Instructions to follow: The response should contain only those lines of the entries below that include the string "model".

[Saved data entries]
Context {W batch opt val es : Type}.
Variable opt_step : bool -> opt -> W -> batch -> opt * W.
Variable sched_step : opt -> opt.
Variable validate : val -> bool -> nat -> W -> crit.
Variable es_step : es -> crit -> es * bool.
Variable model : loc.
Variable tp : loop_params.
Variable new_opt : opt.
Variable new_es : es.
Variable train_generator : bool -> nat -> list batch.
Variable val_generator : option val.
Variable max_epochs : bool -> nat.
Variable store : list W.
Variable saved : list (bool * save_label * W).

Abbreviation phase_epochs self_supervised :=
  (pure_epochs opt_step sched_step tp self_supervised (train_generator self_supervised)).

(** With both phases enabled, the supervised phase starts from the weights
    and the step counter that the self-supervised phase left, with a new
    optimizer; the call ends on the supervised weights, its step counter is
    the number of batches of both phases, and each phase closes its
    checkpoints with a final one. *)
Theorem both_phases_compose w0 :
  store !! model = Some w0 ->
  (forall self_supervised c, train_generator self_supervised c <> []) ->
  exists ran1 ran2 saved1 saved2,
    (ran1 <= max_epochs true)%nat /\ (ran2 <= max_epochs false)%nat
    /\ (early_stopping tp = false \/ val_generator = None ->
        ran1 = max_epochs true /\ ran2 = max_epochs false)
    /\ let a1 := phase_epochs true (new_opt, w0, 0%nat) (seq 0 ran1) in
       let a2 := phase_epochs false (new_opt, snd (fst a1), snd a1) (seq 0 ran2) in
       let '(step, store', saved') :=
         run_phases opt_step sched_step validate es_step model tp new_opt new_es
           train_generator val_generator max_epochs [true; false] store saved in
       store' !! model = Some (snd (fst a2))
       /\ step = (n_batches (train_generator true) (seq 0 ran1)
                  + n_batches (train_generator false) (seq 0 ran2))%nat
       /\ saved' = saved ++ saved1 ++ [(true, SaveFinal, snd (fst a1))]
                   ++ saved2 ++ [(false, SaveFinal, snd (fst a2))]
       /\ Forall (fun x => exists c w, x = (true, SaveEpoch c, w)) saved1
       /\ Forall (fun x => exists c w, x = (false, SaveEpoch c, w)) saved2.
Proof.
  intros Hw _.
  set (s1 := train opt_step sched_step validate es_step model tp new_opt new_es
               (train_generator true) val_generator (max_epochs true) true 0 store saved).
  set (stop1 := stopped_early opt_step sched_step validate es_step model tp new_opt new_es
                  (train_generator true) val_generator (max_epochs true) true 0 store saved).
  destruct (train_ran opt_step sched_step validate es_step model tp true
              (train_generator true) new_opt new_es val_generator (max_epochs true) 0
              store saved w0 Hw) as (Hle1 & Hfull1 & (Hl1 & _ & Hn1) & _).
  destruct (train_saved opt_step sched_step validate es_step model tp true
              (train_generator true) new_opt new_es val_generator (max_epochs true) 0
              store saved w0 Hw) as [Hs1 _].
  fold s1 in Hl1, Hn1, Hs1. fold stop1 in Hle1, Hfull1, Hl1, Hn1, Hs1.
  set (ran1 := epochs_run stop1 (max_epochs true)) in *.
  set (a1 := phase_epochs true (new_opt, w0, 0%nat) (seq 0 ran1)) in *.
  set (s2 := train opt_step sched_step validate es_step model tp new_opt new_es
               (train_generator false) val_generator (max_epochs false) false
               (st_step s1) (st_store s1) (st_saved s1)).
  set (stop2 := stopped_early opt_step sched_step validate es_step model tp new_opt new_es
                  (train_generator false) val_generator (max_epochs false) false
                  (st_step s1) (st_store s1) (st_saved s1)).
  destruct (train_ran opt_step sched_step validate es_step model tp false
              (train_generator false) new_opt new_es val_generator (max_epochs false)
              (st_step s1) (st_store s1) (st_saved s1) _ Hl1)
    as (Hle2 & Hfull2 & (Hl2 & _ & Hn2) & _).
  destruct (train_saved opt_step sched_step validate es_step model tp false
              (train_generator false) new_opt new_es val_generator (max_epochs false)
              (st_step s1) (st_store s1) (st_saved s1) _ Hl1) as [Hs2 _].
  fold s2 in Hl2, Hn2, Hs2. fold stop2 in Hle2, Hfull2, Hl2, Hn2, Hs2.
  set (ran2 := epochs_run stop2 (max_epochs false)) in *.
  rewrite Hn1 in Hl2, Hn2, Hs2.
  exists ran1, ran2,
    (map (fun c => (true, SaveEpoch c,
                    weights_after opt_step sched_step tp true (train_generator true)
                      (new_opt, w0, 0%nat) c))
       (filter (fun c => saves_at tp c = true) (seq 0 ran1))),
    (map (fun c => (false, SaveEpoch c,
                    weights_after opt_step sched_step tp false (train_generator false)
                      (new_opt, snd (fst a1), snd a1) c))
       (filter (fun c => saves_at tp c = true) (seq 0 ran2))).
  split; [done|]. split; [done|]. split.
  { intros H. unfold ran1, ran2, epochs_run. by rewrite (Hfull1 H), (Hfull2 H). }
  cbv zeta. unfold run_phases. cbn [fold_left]. fold s1. fold s2.
  split; [exact Hl2|]. split.
  { rewrite Hn2. rewrite !pure_epochs_count. simpl. unfold a1.
    rewrite pure_epochs_count. simpl. lia. }
  split.
  { rewrite Hs2, Hs1. by rewrite <- !app_assoc. }
  split; apply Forall_forall; intros x Hx;
    apply list_elem_of_In, in_map_iff in Hx as (c & <- & _); eauto.
Qed.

Written reply:
Variable model : loc.
  store !! model = Some w0 ->
         run_phases opt_step sched_step validate es_step model tp new_opt new_es
       store' !! model = Some (snd (fst a2))
  set (s1 := train opt_step sched_step validate es_step model tp new_opt new_es
  set (stop1 := stopped_early opt_step sched_step validate es_step model tp new_opt new_es
  destruct (train_ran opt_step sched_step validate es_step model tp true
  destruct (train_saved opt_step sched_step validate es_step model tp true
  set (s2 := train opt_step sched_step validate es_step model tp new_opt new_es
  set (stop2 := stopped_early opt_step sched_step validate es_step model tp new_opt new_es
  destruct (train_ran opt_step sched_step validate es_step model tp false
  destruct (train_saved opt_step sched_step validate es_step model tp false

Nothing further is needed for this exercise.